Par Emmanuel CLEVENOT, Justin CARRETTE (rédacteurs), NnoMan CADORET et Antoine BERLIOZ (photographies).

Toulouse et Paris, reportage

« Un espoir fou, brisé brutalement. » Les mains agrippées à la hampe d’un drapeau sur lequel figure une genette — un petit carnivore — armée d’une tenaille, Daphné ne connaît pas le territoire tarnais, où doit être construite l’autoroute A69. L’étudiante poitevine tenait pourtant à être là, à Paris, au pied du Conseil d’État, par solidarité. « Nous sommes à un moment charnière des luttes écologistes », dit celle qui se mobilise d’ordinaire contre les mégabassines.

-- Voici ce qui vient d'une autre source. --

(** The identity of the writer and whether it opted out of its own changes. *)
Lemma writer_skip (ctx : Ctx) (s : Sys) (c : Z) (st : ConnState) : sys_ok s -> m (conns s) !! c = Some st ->
  let '(w, n, r) :=
    match c_conn ctx with
    | None => (-1, false, conns s)
    | Some cn => let '(id, r) := IDOf (connId cn) (conns s) in let '(cfg, r) := TrackingOf (connId cn) r in (id, NoLoop cfg, r)
    end in
  (ID st =? w) && n = own_loop ctx c st /\ m r !! c = Some st /\ keeps (conns s) r.
Proof.
  intros Hs E. unfold own_loop. destruct (c_conn ctx) as [cn|]; [|by rewrite andb_false_r]. set (w := connId cn).
  unfold IDOf. destruct (state_spec w _ (so_reg s Hs)) as (Hr & Hw & _). pose proof (state_same w c _ _ E) as Hc. pose proof (keeps_state w (conns s)) as Hk.
  destruct (state w (conns s)) as [sw r]. cbn [fst snd] in *. unfold TrackingOf. rewrite (state_there _ _ _ Hw). split_and!; [|done|done].
  destruct (decide (w = c)) as [->|Hne].
  - rewrite Hw in Hc. injection Hc as ->. by rewrite !Z.eqb_refl.
  - rewrite (proj2 (Z.eqb_neq w c)) by done. rewrite (proj2 (Z.eqb_neq _ _)); [done|]. intros Heq. apply Hne. by eapply (ro_inj _ Hr).
Qed.
(** After WATCH alone, outside MULTI, a command is answered QUEUED instead of
    being run: the interceptor asks only whether the connection has a session. *)
Theorem watch_queues_without_multi n ctx conn keys cmd s :
  c_replay ctx = false -> c_conn ctx = Some conn -> keys <> [] -> sessions (app s) !! connId conn = None -> queueable cmd ->
  let s1 := (handleWatch ctx keys s).2 in
  (Dispatch t (txn_router n) ctx cmd s1).1 = Ok (VSimpleString (lit "QUEUED")).
Proof.
  intros Hr Hc Hk Hs Hq s1. assert (exists sess, sessions (app s1) !! connId conn = Some sess) as [sess Hs1].
  { unfold s1, handleWatch. destruct keys; [done|]. unfold with_conn. rewrite Hc, Hs. cbn. rewrite lookup_insert_eq. eauto. }
  by destruct (Dispatch_queues n ctx conn cmd s1 sess Hr Hc Hs1 Hq).
Qed.

End txn.

(** ** Storage keys and watched keys *)

Lemma RawToUserKey_typed k :
  RawToUserKey (datastruct.StringKey k) = k /\ RawToUserKey (datastruct.HashKey k) = k /\
  RawToUserKey (datastruct.ListKey k) = k /\ RawToUserKey (datastruct.SetKey k) = k /\
  RawToUserKey (datastruct.ZSetKey k) = k /\ RawToUserKey (datastruct.HLLKey k) = k /\
  RawToUserKey (datastruct.StreamKey k) = k.
Proof. split_and!; destruct k as [|c k]; reflexivity. Qed.

(** The key of a vector set is not among the prefixes: a watch misses it. *)
Theorem watch_misses_vectors k : RawToUserKey (datastruct.VectorKey k) = datastruct.VectorKey k.
Proof. by destruct k. Qed.

(** ** Concrete runs *)

(** Strings with GET and SET, the writes published to a backlog. *)
Record mini : Type := mkMini { m_kv : gmap bytes bytes; m_log : Backlog }.
#[local] Instance mini_clock : AppClock mini := {| app_now := fun a => (0, a) |}.
#[local] Instance mini_hub : HasHub mini := {| hub_backlog := fun a => Some (m_log a) |}.
#[local] Instance open_table : AuthorizerStore unit :=
  {| au_restricted := fun _ => false; au_requires := fun _ => false; au_check := fun _ _ _ _ _ => Ok None;
     au_log := fun a _ _ _ _ => a |}.
#[local] Existing Instance ascii_tables.

Definition mini_get : Handler mini unit := fun _ args s =>
  (Ok match args with k :: _ => VBulkString (m_kv (app s) !! Bulk k) | [] => wrong_args "get" end, s).
Definition mini_set : Handler mini unit := fun _ args s =>
  match args with
  | k :: v :: _ =>
      let a := mkMini (<[Bulk k := Bulk v]> (m_kv (app s)))
                 (Append (m_log (app s)) (mkOp 0 false (datastruct.StringKey (Bulk k)) (Bulk v))).2 in
      (Ok okReply, mkSrv a (sv_auth s) (sv_stats s) (sv_readonly s))
  | _ => (Ok (wrong_args "set"), s)
  end.
Definition mini_router : Router mini unit := Register (Register NewRouter (lit "get") mini_get) (lit "set") mini_set.

Definition conn (c : Z) : Conn := mkConn c [].
Definition client (c : Z) : Ctx := mkCtx None (Some (conn c)) false.
Definition call (words : list string) : Value := VArray (Some (map (fun w => BulkOf (lit w)) words)).
Arguments call _%_string_scope.
Definition start_with (sess : gmap Z txnSession) : Srv (TxnApp mini) unit :=
  mkSrv (mkTxn sess (mkMini ∅ (NewBacklog 16))) None None false.

Lemma queueable_now (cmd : Value) (name : bytes) :
  name_of cmd = Some name -> existsb (bytes_eqb name) (lit "UNWATCH" :: txn_names) = false ->
  Has mini_router name = true -> checkArity (arity_of name) (argc cmd) = true -> queueable mini_router cmd.
Proof. intros Hn Hx Hh Ha. exists name. split_and!; assumption. Qed.

Lemma set_queueable k v : queueable mini_router (call ["set"; k; v]).
Proof. apply (queueable_now _ (lit "SET")); vm_compute; reflexivity. Qed.
Lemma get_queueable k : queueable mini_router (call ["get"; k]).
Proof. apply (queueable_now _ (lit "GET")); vm_compute; reflexivity. Qed.

(** One client's transaction among another's commands. *)
Definition demo_trace : list (Ctx * Value) :=
  [(client 2, call ["set"; "k"; "x"]); (client 1, call ["set"; "k"; "v"]); (client 2, call ["multi"]); (client 1, call ["get"; "k"])].
Definition demo_start : Srv (TxnApp mini) unit := start_with {[1 := mkSess [] false true ∅ 0]}.


Lemma unknown_malformed : malformed mini_router (call ["foo"; "k"]).
Proof. exists (lit "FOO"). split_and!; [vm_compute; reflexivity|vm_compute; reflexivity|left; vm_compute; reflexivity]. Qed.

Lemma exec_refuses_spoilt_witness :
  let s1 := run None mini_router ∅ 1 demo_trace demo_start in
  (exists e, (Dispatch ∅ (txn_router None mini_router ∅ 1) (client 1) (call ["foo"; "k"]) s1).1 = Ok (VError e)) /\
  let s2 := run None mini_router ∅ 1 [] (Dispatch ∅ (txn_router None mini_router ∅ 1) (client 1) (call ["foo"; "k"]) s1).2 in
  handleExec None (Dispatch ∅ (txn_router None mini_router ∅ 1)) (client 1) [] s2 =
  (Ok (errS "EXECABORT Transaction discarded because of previous errors."),
   set_sessions s2 (delete (connId (conn 1)) (sessions (app s2)))).
Proof.
  apply (exec_refuses_spoilt None mini_router ∅ 1 (Dispatch ∅ (txn_router None mini_router ∅ 1)) (client 1) (conn 1)
           [false; true; false; true] demo_trace [] [] (call ["foo"; "k"]) demo_start 0 ∅ []);
    [reflexivity | reflexivity | reflexivity | | apply unknown_malformed | constructor].
  repeat apply Forall2_cons_2; [..|apply Forall2_nil_2]; cbn [step_of fst snd].
  - intros (c & [= <-] & [=]).
  - split; [done|]. split; [by eexists|]. apply set_queueable.
  - intros (c & [= <-] & [=]).
  - split; [done|]. split; [by eexists|]. apply get_queueable.
Defined.

Example exec_demo_reply :
  (handleExec None (Dispatch ∅ (txn_router None mini_router ∅ 1)) (client 1) []
     (run None mini_router ∅ 1 demo_trace demo_start)).1 = Ok (ArrayOf [okReply; BulkOf (lit "v")]).
Proof. vm_compute. reflexivity. Qed.

Definition watch_start : Srv (TxnApp mini) unit := start_with ∅.
Definition other_set : Op := mkOp 0 false (datastruct.StringKey (lit "k")) (lit "x").
Definition watch_later : Srv (TxnApp mini) unit :=
  mkSrv (mkTxn {[1 := mkSess [call ["get"; "k"]] false true {[lit "k"]} 0]} (mkMini ∅ (append_all (NewBacklog 16) [other_set]))) None None false.



(** EXEC holds no lock against other clients' commands: with a write between
    two replayed commands, a transaction of two GETs sees two values. *)
Theorem exec_not_isolated :
  let other (s : Srv mini unit) := (Dispatch ∅ mini_router (client 2) (call ["set"; "k"; "x"]) s).2 in
  (replay (fun cmd s => let '(v, s') := Dispatch ∅ mini_router (replay_ctx (client 1)) cmd s in (v, other s'))
     [call ["get"; "k"]; call ["get"; "k"]] (down demo_start)).1 = Ok [nilBulk; BulkOf (lit "x")].
Proof. vm_compute. reflexivity. Qed.

End txn.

Le 28 mai au soir, une vingtaine de rassemblements spontanés ont éclos aux quatre coins de la France. De Castres à la capitale en passant par Bordeaux, Lille, Lyon, Saint-Brieuc ou Arles, des militants ont crié leur écœurement face à l’annonce de la reprise du chantier de l’autoroute A69.

«  Certains députés sont englués dans l’aveuglement  », assure Anne Stambach-Terrenoir, élue LFI. © NnoMan Cadoret / Reporterre

Plus tôt dans la journée, la cour administrative d’appel de Toulouse a accordé le « sursis à exécution » demandé par l’État et le concessionnaire Atosca. Grâce à lui, la construction de cette langue de bitume de 53 kilomètres peut désormais se poursuivre, en dépit de « l’annulation totale » de l’autorisation environnementale du projet actée en février en première instance. Et ce, avant même l’appel et le jugement définitif sur le fond, devant intervenir d’ici à quelques mois.

À Paris, le temps de la sidération

À Paris, rendez-vous avait été donné sur la place du Palais-Royal, caressée par les lueurs crépusculaires. « L’A69 résonne pour moi avec la même puissance que Sainte-Soline [cette commune des Deux-Sèvres où la lutte antibassines est centrale], poursuit Daphné, 19 ans. Nous ne pouvons pas rester sans rien faire. L’envie de faire du commun, de cultiver la joie, doit dépasser notre sidération. »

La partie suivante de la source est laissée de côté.